Stored data entries

(** * Initial form values of the patient-registration form

    A shallow embedding of [patient-registration-hooks] (the hooks that
    assemble the initial values of the registration form) and of the effect
    of [PatientRegistration] that copies the master-index values over the
    locally reconciled ones.

    React state is modelled by explicit state passing: every [useEffect]
    body is a function from the values the hooks returned at that render
    (the record [Sources]) and the current state to the next state, together
    with the trace of what the body did (queue lookup, console output,
    rejected promise).  JavaScript exceptions are the [Thrown] case of
    [Outcome]. *)

From Stdlib Require Import ZArith Lia List Ascii String Permutation.
From stdpp Require Import gmap strings list fin_maps.
Import ListNotations.

Local Open Scope string_scope.
Local Open Scope Z_scope.

(** ** JavaScript values *)

Module Js.

(** The values the REST resources carry in the places the hooks read:
    scalars, [null], [undefined] and references to a resource (an object
    with a [uuid]). *)
Inductive Value :=
| Undefined
| Null
| Str (s : string)
| Num (z : Z)
| Bool (b : bool)
| Ref (uuid display : string).

(** [typeof v === 'object'] ([typeof null] is ['object']). *)
Definition typeof_object (v : Value) : bool :=
  match v with
  | Null | Ref _ _ => true
  | _ => false
  end.

(** [v?.uuid] for the values above. *)
Definition opt_uuid (v : Value) : Value :=
  match v with
  | Ref u _ => Str u
  | _ => Undefined
  end.

(** A JavaScript number as far as the hooks compute with it: an integer
    or [NaN]. *)
Inductive number :=
| Int (z : Z)
| NaN.

(** [Math.floor(n / 12)]. *)
Definition floor_div (n : number) (d : Z) : number :=
  match n with
  | Int z => Int (z / d)
  | NaN => NaN
  end.

(** [n % d]: the remainder takes the sign of the dividend. *)
Definition rem (n : number) (d : Z) : number :=
  match n with
  | Int z => Int (Z.rem z d)
  | NaN => NaN
  end.

(** Truthiness of a string that may be [undefined] or [null]. *)
Definition truthy (s : option string) : bool :=
  match s with
  | Some s => negb (String.eqb s "")
  | None => false
  end.

Inductive Error :=
| TypeError (msg : string).

(** The result of evaluating an expression that may throw. *)
Inductive Outcome (A : Type) :=
| Returned (a : A)
| Thrown (e : Error).
Arguments Returned {A} a.
Arguments Thrown {A} e.

Definition bind {A B} (o : Outcome A) (k : A -> Outcome B) : Outcome B :=
  match o with
  | Returned a => k a
  | Thrown e => Thrown e
  end.

End Js.

Notation "'let*' x ':=' c1 'in' c2" := (Js.bind c1 (fun x => c2))
  (at level 10, x name, c1 at level 100, c2 at level 200).

(** ** Regular expressions

    A backtracking matcher for the fragment of JavaScript regular
    expressions this program runs: character classes, sequence, ordered
    alternation, greedy [?], greedy [*] and [+] over a class, lookahead,
    [^], [$] (no [m] flag) and [\b].  The continuation receives the
    character before the current position and the rest of the input. *)

Module Regex.

Definition cls := ascii -> bool.

Definition code (c : ascii) : N := N_of_ascii c.

Definition range (lo hi : N) : cls :=
  fun c => (N.leb lo (code c) && N.leb (code c) hi)%bool.
Definition only (a : ascii) : cls := fun c => Ascii.eqb a c.
Definition either (p q : cls) : cls := fun c => (p c || q c)%bool.
Definition non (p : cls) : cls := fun c => negb (p c).

Definition digit : cls := range 48 57.          (* \d *)
Definition upper : cls := range 65 90.          (* A-Z *)
Definition lower : cls := range 97 122.         (* a-z *)
Definition word : cls :=                        (* \w *)
  either (either upper lower) (either digit (only "_")).

Inductive re :=
| Chr (p : cls)
| Eps
| Seq (r1 r2 : re)
| Alt (r1 r2 : re)
| Opt (r : re)
| Star (p : cls)
| Plus (p : cls)
| Ahead (r : re)
| NotAhead (r : re)
| Bos
| Eos
| WordBoundary.

(** Greedy repetition of a class: the longest run first, then shorter
    ones while the continuation fails. *)
Fixpoint many {R} (p : cls) (prev : option ascii) (s : list ascii)
  (k : option ascii -> list ascii -> option R) : option R :=
  match s with
  | c :: s' =>
      if p c then
        match many p (Some c) s' k with
        | Some x => Some x
        | None => k prev s
        end
      else k prev s
  | [] => k prev s
  end.

Definition is_word (c : option ascii) : bool :=
  match c with Some c => word c | None => false end.

Fixpoint run {R} (r : re) (prev : option ascii) (s : list ascii)
  (k : option ascii -> list ascii -> option R) : option R :=
  match r with
  | Chr p =>
      match s with
      | c :: s' => if p c then k (Some c) s' else None
      | [] => None
      end
  | Eps => k prev s
  | Seq r1 r2 => run r1 prev s (fun prev' s' => run r2 prev' s' k)
  | Alt r1 r2 =>
      match run r1 prev s k with
      | Some x => Some x
      | None => run r2 prev s k
      end
  | Opt r1 =>
      match run r1 prev s k with
      | Some x => Some x
      | None => k prev s
      end
  | Star p => many p prev s k
  | Plus p =>
      match s with
      | c :: s' => if p c then many p (Some c) s' k else None
      | [] => None
      end
  | Ahead r1 =>
      match run r1 prev s (fun _ _ => Some tt) with
      | Some _ => k prev s
      | None => None
      end
  | NotAhead r1 =>
      match run r1 prev s (fun _ _ => Some tt) with
      | Some _ => None
      | None => k prev s
      end
  | Bos => match prev with None => k prev s | Some _ => None end
  | Eos => match s with [] => k prev s | _ :: _ => None end
  | WordBoundary =>
      if xorb (is_word prev) (is_word (head s)) then k prev s else None
  end.

(** A match starting at the current position: the character before the
    end of the match and the input after it. *)
Definition exec (r : re) (prev : option ascii) (s : list ascii)
  : option (option ascii * list ascii) :=
  run r prev s (fun prev' s' => Some (prev', s')).

(** [re.test(s)]: a match at some position. *)
Fixpoint test_from (r : re) (prev : option ascii) (s : list ascii) : bool :=
  match exec r prev s with
  | Some _ => true
  | None =>
      match s with
      | c :: s' => test_from r (Some c) s'
      | [] => false
      end
  end.

Definition test (r : re) (s : string) : bool :=
  test_from r None (list_ascii_of_string s).

(** [s.match(re) || []] for a global [re]: the matches from left to
    right; after an empty match, and where nothing matches, the search
    moves on by one character.  Every round consumes a character, so
    [fuel] above the length of the input is never used up. *)
Fixpoint match_all (fuel : nat) (r : re) (prev : option ascii) (s : list ascii)
  : list (list ascii) :=
  match fuel, s with
  | S fuel', c :: s' =>
      match exec r prev s with
      | Some (prev', rest) =>
          let n := (length s - length rest)%nat in
          match n with
          | O => [] :: match_all fuel' r (Some c) s'
          | S _ => firstn n s :: match_all fuel' r prev' rest
          end
      | None => match_all fuel' r (Some c) s'
      end
  | _, _ => []
  end.

(** A literal string and a counted repetition. *)
Fixpoint lit (l : list ascii) : re :=
  match l with
  | [] => Eps
  | c :: l' => Seq (Chr (only c)) (lit l')
  end.

Fixpoint times (n : nat) (r : re) : re :=
  match n with
  | O => Eps
  | S n' => Seq r (times n' r)
  end.

Fixpoint alts (rs : list re) : re :=
  match rs with
  | [] => NotAhead Eps
  | [r] => r
  | r :: rs' => Alt r (alts rs')
  end.

Fixpoint seqs (rs : list re) : re :=
  match rs with
  | [] => Eps
  | [r] => r
  | r :: rs' => Seq r (seqs rs')
  end.

End Regex.

(** ** Strings *)

Module Str.
Definition addToHistory (calculation : string) (p : page) : page :=
  updateHistoryDisplay
    (mkPage (num1_value p) (num2_value p) (operation_value p)
            (result_textContent p) (result_className p)
            (historyList_innerHTML p) (calculationHistory p ++ [calculation])).

Definition clearHistory (p : page) : page :=
  updateHistoryDisplay
    (mkPage (num1_value p) (num2_value p) (operation_value p)
            (result_textContent p) (result_className p)
            (historyList_innerHTML p) []).

Definition performCalculation (num1 num2 : number) (operation : string)
  : completion number :=
  if String.eqb operation "+" then Return (add num1 num2)
  else if String.eqb operation "-" then Return (subtract num1 num2)
  else if String.eqb operation "*" then Return (multiply num1 num2)
  else if String.eqb operation "/" then divide num1 num2
  else Throw (mkError "Invalid operation").

(** [resultElement.textContent = text; resultElement.className = cls] *)
Definition setResult (text cls : string) (p : page) : page :=
  mkPage (num1_value p) (num2_value p) (operation_value p)
         text cls (historyList_innerHTML p) (calculationHistory p).

Definition handleCalculate (p : page) : page :=
  let num1 := parseFloat (num1_value p) in
  let num2 := parseFloat (num2_value p) in
  let operation := operation_value p in
  if isNaN num1 || isNaN num2 then
    setResult "Error: Please enter valid numbers" "result error" p
  else
    match performCalculation num1 num2 operation with
    | Return result =>
        let calculationString :=
          Number_toString num1 +:+ " " +:+ operation +:+ " "
          +:+ Number_toString num2 +:+ " = " +:+ Number_toString result in
        addToHistory calculationString (setResult calculationString "result" p)
    | Throw error =>
        let errorMessage := message error in
        setResult ("Error: " +:+ errorMessage) "result error" p
    end.

Definition handleClearHistory (p : page) : page := clearHistory p.

(** [handleClear]: both fields emptied, the result region reset. *)
Definition handleClear (p : page) : page :=
  mkPage "" "" (operation_value p) "Result will appear here" "result"
         (historyList_innerHTML p) (calculationHistory p).

(** The page when the script has loaded: empty fields, empty history. *)
Definition initial (operation : string) : page :=
  mkPage "" "" operation "Result will appear here" "result" "" [].

Definition withInputs (v1 v2 operation : string) (p : page) : page :=
  mkPage v1 v2 operation (result_textContent p) (result_className p)
         (historyList_innerHTML p) (calculationHistory p).

End Web.

(* ===================================================================== *)
(** * Notions used in the statements                                      *)
(* ===================================================================== *)

Import Engine.

Definition divisionByZero : Error := mkError "Cannot divide by zero!".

**Task instructions**
What the task asks for is a word-for-word repeat of the lines above, from the first through the one containing "React state is".

**Exercise response**
(** * Initial form values of the patient-registration form

    A shallow embedding of [patient-registration-hooks] (the hooks that
    assemble the initial values of the registration form) and of the effect
    of [PatientRegistration] that copies the master-index values over the
    locally reconciled ones.

    React state is modelled by explicit state passing: every [useEffect]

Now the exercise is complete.